(** The loop body: a new inode, its entry in the root directory, its bytes. *)
Lemma add_file_built m root fs h :
  built m (root :: fs) -> host_ok h -> (S (S (length fs)) < 200)%nat ->
  let e := new_entry (name_of h) (num (S (length fs))) in
  Z.of_nat (length (nc root ++ e)) <= MAXFILE * BSIZE ->
  freeblock m + (nblk (Z.of_nat (length (nc root ++ e))) - nblk (Z.of_nat (length (nc root)))) +
    nblk (Z.of_nat (length (bytes_of h))) <= 1000 ->
  exists m' root' f, add_file m 1 h = Ok m' /\ built m' (root' :: fs ++ [f]) /\
    nc root' = nc root ++ e /\ like root root' /\ nc f = bytes_of h /\ like (fresh T_FILE) f.
Proof.
  intros Hb Hh Hroom e Hmax Hfree. pose proof Hh as [He Hsl (chunks & Hr & Hch) Hsz]. unfold add_file.
  rewrite (index_Ok (arg h) SLASH) by done. run. cbn [negb c_assert]. run. rewrite Hr.
  assert (Hc : exists c, arg h !! 0%nat = Some c) by (destruct (arg h); [by apply elem_of_nil in He|by eexists]).
  destruct Hc as [c Hc]. rewrite (proj2 (aget_Ok (arg h) 0 c)) by done. run.
  assert (Hname : (if c =? UNDERSCORE then drop 1 (arg h) else arg h) = name_of h).
  { unfold name_of. rewrite Hc. destruct (Z.eqb_spec c UNDERSCORE) as [->|Hne]; [by rewrite decide_True|].
    rewrite decide_False; [done|congruence]. }
  rewrite Hname. destruct (ialloc_built m (root :: fs) T_FILE Hb) as (m1 & -> & Hb1); [cbn [length]; lia|done|]. run.
  rewrite strncpy_spec; [run|by rewrite length_replicate|right; by apply name_of_ended].
  cbn [length] in Hb1 |- *. rewrite xshort_id by (unfold num; lia).
  change (le16 (num (S (length fs))) ++ pad0 DIRSIZ (upto0 (take DIRSIZ (name_of h)))) with e.
  assert (Hle : length e = 16%nat) by apply length_new_entry.
  assert (Hlen : length (bytes_of h) = length (mjoin chunks)) by (unfold bytes_of; by rewrite Hr).
  assert (Hfb : freeblock m1 = freeblock m).
  { rewrite (bu_count _ _ Hb1), (bu_count _ _ Hb), blocks_of_snoc.
    change (nblk (Z.of_nat (length (nc (fresh T_FILE))))) with 0. lia. }
  assert (Hpos : 0 <= nblk (Z.of_nat (length (bytes_of h)))).
  { pose proof (nblk_mono 0 (Z.of_nat (length (bytes_of h))) ltac:(lia)) as H. exact H. }
  destruct (iappend_built m1 _ 0 root e Hb1 eq_refl) as (m2 & root' & E2 & Hb2 & Hc2 & Hl2); [by destruct e|done|lia|].
  change (num 0) with 1 in E2. rewrite Hle in E2. change (Z.of_nat 16) with DIRENT in E2. rewrite E2. run.
  change (<[0%nat := root']> ((root :: fs) ++ [fresh T_FILE])) with (root' :: fs ++ [fresh T_FILE]) in Hb2.
  assert (Hk : (root' :: fs ++ [fresh T_FILE]) !! S (length fs) = Some (fresh T_FILE)).
  { change ((fs ++ [fresh T_FILE]) !! length fs = Some (fresh T_FILE)). rewrite lookup_app_r, Nat.sub_diag by lia. done. }
  destruct (copy_file_built chunks m2 _ _ _ Hb2 Hk Hch) as (m3 & f & -> & Hb3 & Hc3 & Hl3).
  - change (nc (fresh T_FILE) ++ mjoin chunks) with (mjoin chunks). lia.
  - change (nc (fresh T_FILE) ++ mjoin chunks) with (mjoin chunks). rewrite <- Hlen.
    change (nblk (Z.of_nat (length (nc (fresh T_FILE))))) with 0.
    rewrite (bu_count _ _ Hb2). rewrite (bu_count _ _ Hb) in Hfree. cbn [blocks_of foldr] in Hfree |- *.
    fold (blocks_of (fs ++ [fresh T_FILE])). fold (blocks_of fs) in Hfree. rewrite blocks_of_snoc, Hc2.
    change (nblk (Z.of_nat (length (nc (fresh T_FILE))))) with 0. lia.
  - exists m3, root', f. split; [done|]. split; [|split; [done|split; [done|split; [|done]]]].
    + change (<[S (length fs) := f]> (root' :: fs ++ [fresh T_FILE])) with (root' :: <[length fs := f]> (fs ++ [fresh T_FILE])) in Hb3.
      rewrite insert_app_r_alt, Nat.sub_diag in Hb3 by lia. exact Hb3.
    + rewrite Hc3. unfold bytes_of. by rewrite Hr.
Qed.

(** The entries of the root directory for the files, the first of which gets
    inode [num (S base)], and the blocks the files take. *)
Fixpoint dir_entries (base : nat) (hs : list hostfile) : list (list Z) :=
  match hs with
  | [] => []
  | h :: hs' => new_entry (name_of h) (num (S base)) :: dir_entries (S base) hs'
  end.

Definition need (hs : list hostfile) : Z := foldr (fun h t => nblk (Z.of_nat (length (bytes_of h))) + t) 0 hs.

Lemma nblk_nonneg x : 0 <= x -> 0 <= nblk x.
Proof. intros H. exact (nblk_mono 0 x ltac:(lia)). Qed.

Lemma need_nonneg hs : 0 <= need hs.
Proof.
  unfold need. induction hs as [|h hs IH]; cbn [foldr]; [done|]. pose proof (nblk_nonneg (Z.of_nat (length (bytes_of h)))). lia.
Qed.

Lemma length_dir_entries hs : forall base, length (mjoin (dir_entries base hs)) = (16 * length hs)%nat.
Proof.
  induction hs as [|h hs IH]; intros base; [done|]. cbn [dir_entries].
  change (mjoin (?x :: ?l)) with (x ++ mjoin l). rewrite length_app, IH, length_new_entry. cbn [length]. lia.
Qed.

Lemma add_files_built hs : forall m root fs,
  built m (root :: fs) -> Forall host_ok hs -> (S (length fs) + length hs < 200)%nat ->
  Z.of_nat (length (nc root)) + 16 * Z.of_nat (length hs) <= MAXFILE * BSIZE ->
  freeblock m + (nblk (Z.of_nat (length (nc root)) + 16 * Z.of_nat (length hs)) - nblk (Z.of_nat (length (nc root)))) +
    need hs <= 1000 ->
  exists m' root' fs', add_files m 1 hs = Ok m' /\ built m' (root' :: fs ++ fs') /\
    nc root' = nc root ++ mjoin (dir_entries (length fs) hs) /\ like root root' /\
    Forall2 (fun h f => nc f = bytes_of h /\ like (fresh T_FILE) f) hs fs'.
Proof.
  induction hs as [|h hs IH]; intros m root fs Hb Hok Hroom Hmax Hfree; cbn [add_files dir_entries].
  { exists m, root, []. change (mjoin []) with (@nil Z). rewrite !app_nil_r.
    split; [done|]. split; [done|]. split; [done|]. split; [apply like_refl|constructor]. }
  apply Forall_cons in Hok as [Hh Hok]. cbn [length need foldr] in *. fold (need hs) in Hfree. pose proof (need_nonneg hs).
  assert (Hle : length (nc root ++ new_entry (name_of h) (num (S (length fs)))) = (length (nc root) + 16)%nat)
    by (by rewrite length_app, length_new_entry).
  pose proof (nblk_mono (Z.of_nat (length (nc root) + 16)) (Z.of_nat (length (nc root)) + 16 * Z.of_nat (S (length hs))) ltac:(lia)).
  destruct (add_file_built m root fs h Hb Hh) as (m1 & root1 & f & -> & Hb1 & Hr1 & Hl1 & Hf & Hlf); try (rewrite ?Hle; lia).
  run. destruct (IH m1 root1 (fs ++ [f]) Hb1 Hok) as (m' & root' & fs' & -> & Hb' & Hr' & Hl' & Hfs);
    rewrite ?length_app, ?Hr1, ?Hle; cbn [length]; try lia.
  { replace (Z.of_nat (length (nc root) + 16) + 16 * Z.of_nat (length hs))
      with (Z.of_nat (length (nc root)) + 16 * Z.of_nat (S (length hs))) by lia.
    rewrite (bu_count _ _ Hb1). rewrite (bu_count _ _ Hb) in Hfree. cbn [blocks_of foldr] in Hfree |- *.
    fold (blocks_of (fs ++ [f])). fold (blocks_of fs) in Hfree. rewrite blocks_of_snoc, Hf, Hr1, Hle. lia. }
  exists m', root', (f :: fs'). split; [done|]. rewrite <- app_assoc in Hb'. split; [done|]. split; [|split].
  - rewrite Hr', Hr1, length_app, Nat.add_1_r, <- app_assoc. done.
  - by eapply like_trans.
  - by constructor.
Qed.

(** ** The root directory *)

Definition dot2 : list Z := [46; 46; 0].

(** The bytes of the root directory. *)
Definition root_entries (hs : list hostfile) : list (list Z) :=
  new_entry dot 1 :: new_entry dot2 1 :: dir_entries 0 hs.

--- --- ---

*YOUR GOAL*:
Across all the records above, count the lines that contain "split" and reply with only the number.

*SOLUTION TO THIS TASK*:
3